Seventeen : 17

415 103 8
                                    

" Hidup tidak ada yang indah jika tidak menikmati di setiap rasa sakit nya, semua akan indah jika sudah terbiasa "

•HUJAN•




















































































































Kamu mematikan mesin motor dan melepaskan helm yang kamu pakai, melemparnya ke segala arah. Tidak memperdulikan jika helm tersebut pecah menabrak dinding, kamu menangis kencang di sana, berlari ke arah dinding ujung di gedung tersebut. Gedung parkir yang sudah tidak terpakai itu, menjadi tempat dimana kamu merenung sendirian, teriak dengan kencang tanpa ada yang mendengar dengan jelas.

" Kenapa? Kenapa harus gw yang ngerasain ini? Gw udah nurutin semua yang dia mau sampek nyarahin semua!!! Apa masih kurang?!!!...... "

Kamu menatap ke arah langit, diantara marah, kecewa dan sedih bercampur menjadi satu. Sesak di dada jika di ingat ingat tidak ada respon apa pun, kamu juga sudah menumpahkan penderitaan mu sendiri.

Tidak ada yang bisa di pertahankan lagi meskipun rasanya juga percuma saja jika di perjuangan kan sampai badan rasa nya lelah sendiri menghadapi semua ini. Ingin menyerah, tapi rasanya mustahil di lakukan begitu saja. Menyerah? Sama saja membiarkan nya menguasai segala nya dan dia akan merasa menang, kamu akan di panggil pecundang. Memang kenapa? Semua itu benar, kamu pecundang dalam hidup ini yang sudah seperti permainan dunia.

Semakin melawan dan di saat itu akan semakin banyak rintangan yang harus di lewati, akan semakin sulit pula segala nya. Tidak bisa, kamu tidak tahan di tambah jika harus menghadapi semua ini. Rasanya berat, merasa kesepian, sendirian, tanpa ada yang menemani mu untuk berjuang.

" Mama, aku cape... " Menunduk dalam, telapak tangan yang mencengkram kuat pembatas antara gedung sekaligus udara bebas yang tanpa halangan pijakan.

Sampai rintihan air hujan turun, semakin deras. Seolah menghapus jejak air mata mu dan menyamarkan teriakan mu yang memilukan, begitu melelahkan dan rasanya ingin lompat dari ketinggian. Namun seolah ada yang menghalangi tujuan mu itu.

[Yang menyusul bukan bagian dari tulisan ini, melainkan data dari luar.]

(* ===== verification/Net.v ===== *)
(** * Packet formats ([kernel/src/network/{ethernet,arp,ip,udp,tcp}.rs])

    Parsers and serializers of the network stack over byte lists, the Internet
    checksum, the ARP cache and the TCP connection state.  A parser that indexes
    out of range panics; [UdpDatagram::parse] is the one that can, so its result
    type has that case. *)

From Stdlib Require Import ZArith Lia Bool.
From stdpp Require Import base numbers option list gmap sets.
From S2P Require Import Prelude.

(** ** Bytes *)

Definition is_byte (b : Z) : Prop := 0 <= b < 256.
Definition bytes (l : list Z) : Prop := Forall is_byte l.

(** [data[i]] below the length, and the slice [data[i..j]]. *)
Definition at_ (data : list Z) (i : nat) : Z := nth i data 0.
Definition slice (i j : nat) (data : list Z) : list Z := take (j - i) (drop i data).

Definition be16 (a b : Z) : Z := a * 256 + b.
Definition be32 (a b c d : Z) : Z := ((a * 256 + b) * 256 + c) * 256 + d.
Definition to_be16 (x : Z) : list Z := [x / 256 mod 256; x mod 256].
Definition to_be32 (x : Z) : list Z :=
  [x / 16777216 mod 256; x / 65536 mod 256; x / 256 mod 256; x mod 256].

(** ** Ethernet *)

Definition ETHERTYPE_IPV4 : Z := 0x0800.
Definition ETHERTYPE_ARP : Z := 0x0806.

Definition mac_broadcast : list Z := replicate 6 0xFF.
Definition is_broadcast (m : list Z) : bool := bool_decide (m = mac_broadcast).
Definition is_multicast (m : list Z) : bool := negb (Z.land (at_ m 0) 0x01 =? 0).

Record EthernetFrame : Type := mkFrame { dst_mac : list Z; src_mac : list Z; ethertype : Z; eth_payload : list Z }.

Definition eth_parse (data : list Z) : option EthernetFrame :=
  if (length data <? 14)%nat then None else
  Some (mkFrame (slice 0 6 data) (slice 6 12 data) (be16 (at_ data 12) (at_ data 13)) (drop 14 data)).

Definition eth_to_bytes (f : EthernetFrame) : list Z :=
  let frame := dst_mac f ++ src_mac f ++ to_be16 (ethertype f) ++ eth_payload f in
  frame ++ replicate (60 - length frame) 0.

(** ** ARP *)

Definition ARP_REQUEST : Z := 1.
Definition ARP_REPLY : Z := 2.

Record ArpPacket : Type := mkArp {
  hw_type : Z; proto_type : Z; hw_addr_len : Z; proto_addr_len : Z; operation : Z;
  sender_hw_addr : list Z; sender_proto_addr : list Z; target_hw_addr : list Z; target_proto_addr : list Z }.

Definition arp_parse (data : list Z) : option ArpPacket :=
  if (length data <? 28)%nat then None else
  Some (mkArp (be16 (at_ data 0) (at_ data 1)) (be16 (at_ data 2) (at_ data 3)) (at_ data 4) (at_ data 5)
          (be16 (at_ data 6) (at_ data 7)) (slice 8 14 data) (slice 14 18 data) (slice 18 24 data) (slice 24 28 data)).

Definition arp_new_request (smac sip tip : list Z) : ArpPacket :=
  mkArp 1 0x0800 6 4 ARP_REQUEST smac sip (replicate 6 0) tip.
Definition arp_new_reply (smac sip tmac tip : list Z) : ArpPacket :=
  mkArp 1 0x0800 6 4 ARP_REPLY smac sip tmac tip.

Definition arp_to_bytes (p : ArpPacket) : list Z :=
  to_be16 (hw_type p) ++ to_be16 (proto_type p) ++ [hw_addr_len p] ++ [proto_addr_len p] ++ to_be16 (operation p) ++
  sender_hw_addr p ++ sender_proto_addr p ++ target_hw_addr p ++ target_proto_addr p.

(** The cache, keyed by [Ipv4Address::to_u32]. *)
Definition ip_to_u32 (a : list Z) : Z := be32 (at_ a 0) (at_ a 1) (at_ a 2) (at_ a 3).
Definition ip_from_u32 (x : Z) : list Z := to_be32 x.
Definition ArpCache : Type := gmap Z (list Z).
Definition arp_insert (ip mac : list Z) (c : ArpCache) : ArpCache := <[ip_to_u32 ip := mac]> c.
Definition arp_lookup (ip : list Z) (c : ArpCache) : option (list Z) := c !! ip_to_u32 ip.
Definition arp_remove (ip : list Z) (c : ArpCache) : ArpCache := delete (ip_to_u32 ip) c.

(** ** The Internet checksum

    The loop folds the carry after every word. *)

Definition fold_carry (sum : Z) : Z := if sum >? 0xFFFF then Z.land sum 0xFFFF + Z.shiftr sum 16 else sum.

Fixpoint sum_words (fuel : nat) (sum : Z) (data : list Z) : Z :=
  match fuel, data with
  | S f, a :: b :: r => sum_words f (fold_carry (sum +[32] be16 a b)) r
  | S f, [a] => fold_carry (sum +[32] Z.shiftl a 8)
  | _, _ => sum
  end.

Definition calculate_checksum (data : list Z) : Z := wnot 32 (sum_words (length data) 0 data) mod 2 ^ 16.

(** ** IPv4 *)

Definition PROTOCOL_ICMP : Z := 1.
Definition PROTOCOL_TCP : Z := 6.
Definition PROTOCOL_UDP : Z := 17.

Record Ipv4Packet : Type := mkIp {
  version : Z; ihl : Z; dscp : Z; ecn : Z; total_length : Z; identification : Z; ip_flags : Z;
  fragment_offset : Z; ttl : Z; protocol : Z; ip_checksum : Z; src_addr : list Z; dst_addr : list Z;
  ip_payload : list Z }.

Definition ip_parse (data : list Z) : option Ipv4Packet :=
  if (length data <? 20)%nat then None else
  let version := Z.shiftr (at_ data 0) 4 in
  let ihl := Z.land (at_ data 0) 0x0F in
  let header_len := Z.to_nat (ihl *[8] 4) in
  if negb (version =? 4) || (length data <? header_len)%nat then None else
  Some (mkIp version ihl (Z.shiftr (at_ data 1) 2) (Z.land (at_ data 1) 0x03) (be16 (at_ data 2) (at_ data 3))
          (be16 (at_ data 4) (at_ data 5)) (Z.shiftr (at_ data 6) 5)
          (be16 (Z.land (at_ data 6) 0x1F) (at_ data 7)) (at_ data 8) (at_ data 9)
          (be16 (at_ data 10) (at_ data 11)) (slice 12 16 data) (slice 16 20 data) (drop header_len data)).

" Bisa gak aku nyusul aja, Ma... "

" Aku gak kuat lagi harus berjuang sendiri.. "

" Aku cape.. "

" Cape banget... "

" Pengen tidur kayak Mama... " Menangis adalah jalan satu satu nya menuntaskan emosional yang tinggi seperti ini. Tidak memperdulikan sekitar lagi, kamu merasa sendirian. Tidak ada siapa pun, semua berjuang dengan tangan kosong dan hati yang sudah hancur berkeping-keping.

Entah apa yang kamu pikirkan sekarang, namun sekarang mulai naik ke atas dinding pembatas yang hanya setinggi dada mu saja. Mulai berdiri di sana, merentangkan kedua tangan mu dengan bebas. Merasakan rintihan air hujan yang membasahi mu, udara dingin menusuk, air yang menetes tepat di luka terasa begitu perih.

Di sisi lain seseorang berhenti, ia memarkirkan motor nya dan meletakan helm nya begitu saja di atas tanah. Ia berlari ke arah mu, ketika tubuh nyaris terjatuh terjun bebas di udara.

" JANGAN!! (Y/N)!! " Dia berlari kencang dan langsung menarik tubuh mu ke arah nya, tubuh mu kehilangan keseimbangan berakhir terjatuh ke arah berlawanan.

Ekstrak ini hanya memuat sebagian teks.